Bayesian Deconvolution in Alzheimer's Disease Brain Tissues

Project Overview

This project was completed as part of an advanced coursework on Bayesian modeling and computational biology. I led the conceptual development and applied a Bayesian deconvolution method to real-world bulk RNA-seq data from Alzheimer’s disease (AD) brain tissues, with the goal of uncovering cell-type-specific contributions to gene expression patterns and disease risk.

Objectives

Develop a cell-type deconvolution pipeline tailored to AD brain tissues using BayesPrism, a Bayesian method.
Construct cell-state-informed references from snRNA-seq data and assess performance across different resolutions.
Apply the model to real-world bulk RNA-seq data to understand relationships between cell-type composition, AD gene expression, and genetic risk (e.g., APOE ε4).

Methods

Reference Construction: Derived multi-resolution cell-state references (3–682 states) from ssREAD single-nucleus RNA-seq data of the human prefrontal cortex.
Bayesian Inference: Used Gibbs sampling for posterior inference with Dirichlet priors on cell-state proportions and latent gene contributions.
Model Diagnostics: Assessed convergence using trace plots, autocorrelation, 𝑅̂ values, and effective sample size (ESS).
Benchmarking: Validated the model using pseudo-bulk data and compared performance against Bisque and DSSC using RMSE and correlation metrics.

Real-World Application

Applied the method to bulk RNA-seq data from post-mortem AD brain tissues (GSE174367). Key findings included:

Improved prediction of AD risk after adjusting for deconvoluted cell-type proportions (AUC increased from 0.641 to 0.705).
A 14.9% increase in the APOE ε4 odds ratio after cell-type adjustment, suggesting potential confounding by cellular composition.
Strong correlations between estimated proportions of astrocytes and neurons with AD expression signatures (e.g., r = 0.82 for excitatory neurons).

Code Repository

The project code is available on GitHub: xc448/BST228_final_proj

Highlights

Robust Bayesian inference using MCMC yielded stable and interpretable estimates.
Biological insight: Cell-type-specific patterns aligned with known AD pathophysiology.
Translational relevance: Adjusting for cellular composition improved genetic risk prediction for AD.

Acknowledgments

This project was completed as part of a team-based graduate course project. I contributed to the conceptual design, literature review, real-world data curation, adaptation and evaluation of the Bayesian deconvolution model, biological interpretation, visualization, manuscript writing, and presentation.

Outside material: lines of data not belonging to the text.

Lemma end_fds t id p0 p1 t' fd pe o : piped t id p0 p1 t' → fd = 0 ∨ fd = 1 → t' !! pe = Some o → pe = p0 ∨ pe = p1 →
  delete fd t' !! pe = Some o ∧ lowest (delete fd t') fd ∧
  delete p1 (delete p0 (<[fd := o]> (delete fd t'))) = <[fd := o]> t.
Proof.
  intros [Hs [H0 H1] (N0&N1&Hne) ->] Hfd Ho Hpe. split_and!.
  - rewrite lookup_delete_ne by lia. done.
  - apply closed_lowest; [by do 2 apply std_insert|done].
  - apply plumb; [lia|lia|done..].
Qed.

Lemma end_always E W i t id p0 p1 t' fd pe o s id' : piped t id p0 p1 t' → fd = 0 ∨ fd = 1 → t' !! pe = Some o →
  pe = p0 ∨ pe = p1 → always E W i s (<[fd := o]> t) id' → always E W i (take_end fd pe p0 p1 s) t' id'.
Proof.
  intros Hp Hfd Ho Hpe HA. destruct (end_fds _ _ _ _ _ _ _ _ Hp Hfd Ho Hpe) as (E1&E2&E3). cbn. intros _. rewrite E1.
  intros n Hn. rewrite (lowest_unique _ _ _ Hn E2). intros _ _. by rewrite E3.
Qed.

Lemma end_starts i t id p0 p1 t' fd pe o s id' e : piped t id p0 p1 t' → fd = 0 ∨ fd = 1 → t' !! pe = Some o →
  pe = p0 ∨ pe = p1 → starts (Process i s (<[fd := o]> t) id') e → starts (Process i (take_end fd pe p0 p1 s) t' id') e.
Proof.
  intros Hp Hfd Ho Hpe HA. destruct (end_fds _ _ _ _ _ _ _ _ Hp Hfd Ho Hpe) as (E1&E2&E3). rewrite <- E3 in HA.
  eapply starts_step; [apply (step_close _ _ _ _ _ 0)|]. eapply starts_step; [by eapply step_dup|].
  eapply starts_step; [apply (step_close _ _ _ _ _ 0)|]. by eapply starts_step; [apply (step_close _ _ _ _ _ 0)|].
Qed.

(** Every run of a command starts only programs of its meaning, and waits
    with no more descriptors than it was given. *)
Lemma runcmd_always E (W : fds → Prop) i b c : ∀ t id, std t → ast_ok (strings_of b c) →
  (∀ e, e ∈ programs (strings_of b c) t id → E e) → (∀ t', dom t' = dom t → W t') → always E W i (runcmd b c) t id.
Proof.
  induction c as [argv eargv|c IH file efile mode fd|l IHl r IHr|l IHl r IHr|c IH]; intros t id Hs Hok HE HW; cbn [runcmd strings_of programs ast_ok] in *.
  - destruct argv as [|a0 argv]; [done|]. cbn. split; [|done]. apply HE. cbn. left.
  - destruct Hok as [Hok Hfd]. cbn. intros _. split; [|intros r Hr; by rewrite (proj2 (Z.ltb_lt _ _)) by lia].
    intros fd' Hf. rewrite (lowest_unique _ _ _ Hf (closed_lowest t fd Hs Hfd)), insert_delete_eq.
    rewrite (proj2 (Z.ltb_ge _ _)) by lia. apply IH; [by apply std_insert|done|done|]. intros t' Ht'. apply HW. rewrite Ht'. by apply std_dom.
  - destruct Hok as [Hl Hr]. cbn [always]. split; [|intros r0 Hr0; by rewrite (proj2 (Z.ltb_lt _ _)) by lia].
    intros p0 p1 H0 H1. pose proof (pipe_piped t id p0 p1 Hs H0 H1) as Hp. pose proof Hp as [_ [L0 L1] (N0&N1&Hne) _].
    rewrite (proj2 (Z.ltb_ge _ _)) by lia. apply fork1_always; [|apply fork1_always].
    + apply (end_always _ _ _ _ _ _ _ _ 1 p1 (WriteEnd id) _ _ Hp); [by right|apply lookup_insert_eq|by right|].
      apply IHl; [by apply std_insert|done|intros e He; apply HE, elem_of_app; by left|].
      intros t' Ht'. apply HW. rewrite Ht'. apply std_dom; [done|by right].
    + apply (end_always _ _ _ _ _ _ _ _ 0 p0 (ReadEnd id) _ _ Hp); [by left|by rewrite lookup_insert_ne, lookup_insert_eq by done|by left|].
      apply IHr; [by apply std_insert|done|intros e He; apply HE, elem_of_app; by right|].
      intros t' Ht'. apply HW. rewrite Ht'. apply std_dom; [done|by left].
    + cbn. intros _ _. rewrite unplumb by done. split; [by apply HW|]. intros _. split; [by apply HW|done].
  - destruct Hok as [Hl Hr]. apply fork1_always.
    + apply IHl; try done. intros e He. apply HE, elem_of_app. by left.
    + cbn. split; [by apply HW|]. intros _. apply IHr; try done. intros e He. apply HE, elem_of_app. by right.
  - apply fork1_always; [|done]. by apply IH.
Qed.

(** All programs of the meaning of a command can be started. *)
Lemma runcmd_starts i b c : ∀ t id e, std t → ast_ok (strings_of b c) → e ∈ programs (strings_of b c) t id →
  starts (Process i (runcmd b c) t id) e.
Proof.
  induction c as [argv eargv|c IH file efile mode fd|l IHl r IHr|l IHl r IHr|c IH]; intros t id e Hs Hok He; cbn [runcmd strings_of programs ast_ok] in *.
  - destruct argv as [|a0 argv]; [by apply elem_of_nil in He|]. apply list_elem_of_singleton in He as ->. apply starts_now.
  - destruct Hok as [Hok Hfd]. eapply starts_step; [apply (step_close _ _ _ _ _ 0)|].
    eapply starts_step; [apply step_open, closed_lowest; done|]. rewrite (proj2 (Z.ltb_ge _ _)) by lia. rewrite insert_delete_eq.
    apply IH; [by apply std_insert|done..].
  - destruct Hok as [Hl Hr]. destruct (lowest_exists t) as [p0 H0]. destruct (lowest_exists (<[p0 := ReadEnd id]> t)) as [p1 H1].
    pose proof (pipe_piped t id p0 p1 Hs H0 H1) as Hp. pose proof Hp as [_ [L0 L1] (N0&N1&Hne) _].
    eapply starts_step; [by apply step_pipe|]. rewrite (proj2 (Z.ltb_ge _ _)) by lia. apply elem_of_app in He as [He|He].
    + eapply starts_step; [apply step_child|]. apply (end_starts _ _ _ _ _ _ 1 p1 (WriteEnd id) _ _ _ Hp); [by right|apply lookup_insert_eq|by right|].
      apply IHl; [by apply std_insert|done..].
    + eapply starts_step; [by apply (step_parent _ _ _ _ 1)|]. eapply starts_step; [apply step_child|].
      apply (end_starts _ _ _ _ _ _ 0 p0 (ReadEnd id) _ _ _ Hp); [by left|by rewrite lookup_insert_ne, lookup_insert_eq by done|by left|].
      apply IHr; [by apply std_insert|done..].
  - destruct Hok as [Hl Hr]. apply elem_of_app in He as [He|He].
    + eapply starts_step; [apply step_child|]. by apply IHl.
    + eapply starts_step; [by apply (step_parent _ _ _ _ 1)|]. eapply starts_step; [apply (step_wait _ _ _ _ 0)|]. by apply IHr.
  - eapply starts_step; [apply step_child|]. by apply IH.
Qed.

Lemma wf_ast_ok buf b c : wf_cmd buf c → ast_ok (strings_of b c).
Proof.
  induction c; cbn; try tauto. intros (Hc&_&[[_ ->]|[_ ->]]); auto.
Qed.
Lemma parsed_ok buf fuel c b s : parsecmd buf fuel 0%nat = Ok (c, b) s → ast_ok (strings_of b c).
Proof.
  intros E. pose proof (proj1 (parse_typed buf fuel) 0%nat ltac:(lia)) as Ht. unfold ty in Ht.
  unfold parsecmd, mbind, M_bind in E. destruct (parseline buf fuel 0%nat) as [c' s1| | | | |]; try discriminate E.
  destruct Ht as [_ Hwf]. unfold peek, gets in E. destruct (negb _); [discriminate E|]. injection E as <- <- _.
  by eapply wf_ast_ok.
Qed.

(** ** The main loop *)

(** The programs of a line that [parsecmd] accepts. *)
Definition line_programs (line : list Z) (t : fds) (id : list bool) (e : event) : Prop :=
  ∃ c b s, parsecmd line (4 * length line + 8) 0%nat = Ok (c, b) s ∧ e ∈ programs (strings_of b c) t id.

Lemma sh_run_always E W i line t id : std t → (∀ e, line_programs line t id e → E e) → (∀ t', dom t' = dom t → W t') →
  always E W i (sh_run line) t id.
Proof.
  intros Hs HE HW. unfold sh_run. destruct (parsecmd line _ 0%nat) as [[c b] s| | | | |] eqn:Ep; try done.
  apply runcmd_always; [done|by eapply parsed_ok| |done]. intros e He. apply HE. by exists c, b, s.
Qed.

(** ** The lines

    The line that [gets] makes of what the calls of [read] answer, for an
    array of [n + 1] bytes, and the answers left: the bytes up to a newline or
    carriage return and with it, at most [n], and at most those before a call
    that delivers no byte.  No line: the answers end before it does. *)
Fixpoint next_line (n : nat) (i : list (option Z)) : option (list Z * list (option Z)) :=
  match n with
  | O => Some ([], i)
  | S n =>
      match i with
      | [] => None
      | None :: i => Some ([], i)
      | Some c :: i =>
          if (c =? 10) || (c =? 13) then Some ([c], i)
          else '(l, i) ← next_line n i; Some (c :: l, i)
      end
  end.

(** The first [n] lines, up to one that is empty. *)
Fixpoint input_lines (n : nat) (i : list (option Z)) : list (list Z) :=
  match n with
  | O => []
  | S n =>
      match next_line (BUFSIZE - 1) i with
      | None => []
      | Some (l, i) => match cstring l with [] => [] | buf => buf :: input_lines n i end
      end
  end.

Lemma gets_always E W n : ∀ acc k i t id, (∀ line i', next_line n i = Some (line, i') → always E W i' (k (acc ++ line)) t id) →
  always E W i (sh_gets n acc k) t id.
Proof.
  induction n as [|n IH]; intros acc k i t id Hk.
  - cbn. rewrite <- (app_nil_r acc). by apply Hk.
  - cbn. destruct i as [|[c|] i]; [done| |].
    + change (1 <? 1) with false. cbn iota. cbn in Hk. destruct ((c =? 10) || (c =? 13)); [by apply Hk|].
      apply IH. intros line i' El. rewrite <- app_assoc. apply Hk. by rewrite El.
    + intros r c Hr. rewrite (proj2 (Z.ltb_lt r 1)) by lia. rewrite <- (app_nil_r acc). by apply Hk.
Qed.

Collaborators contributed critically to upstream components, including reference construction, data preprocessing, cell-state identification methods, custom Gibbs sampler implementation, benchmarking with existing tools, and refinement of both the manuscript and presentation. This project would not have been possible without a fully collaborative effort, and I am grateful for the shared intellectual and technical contributions.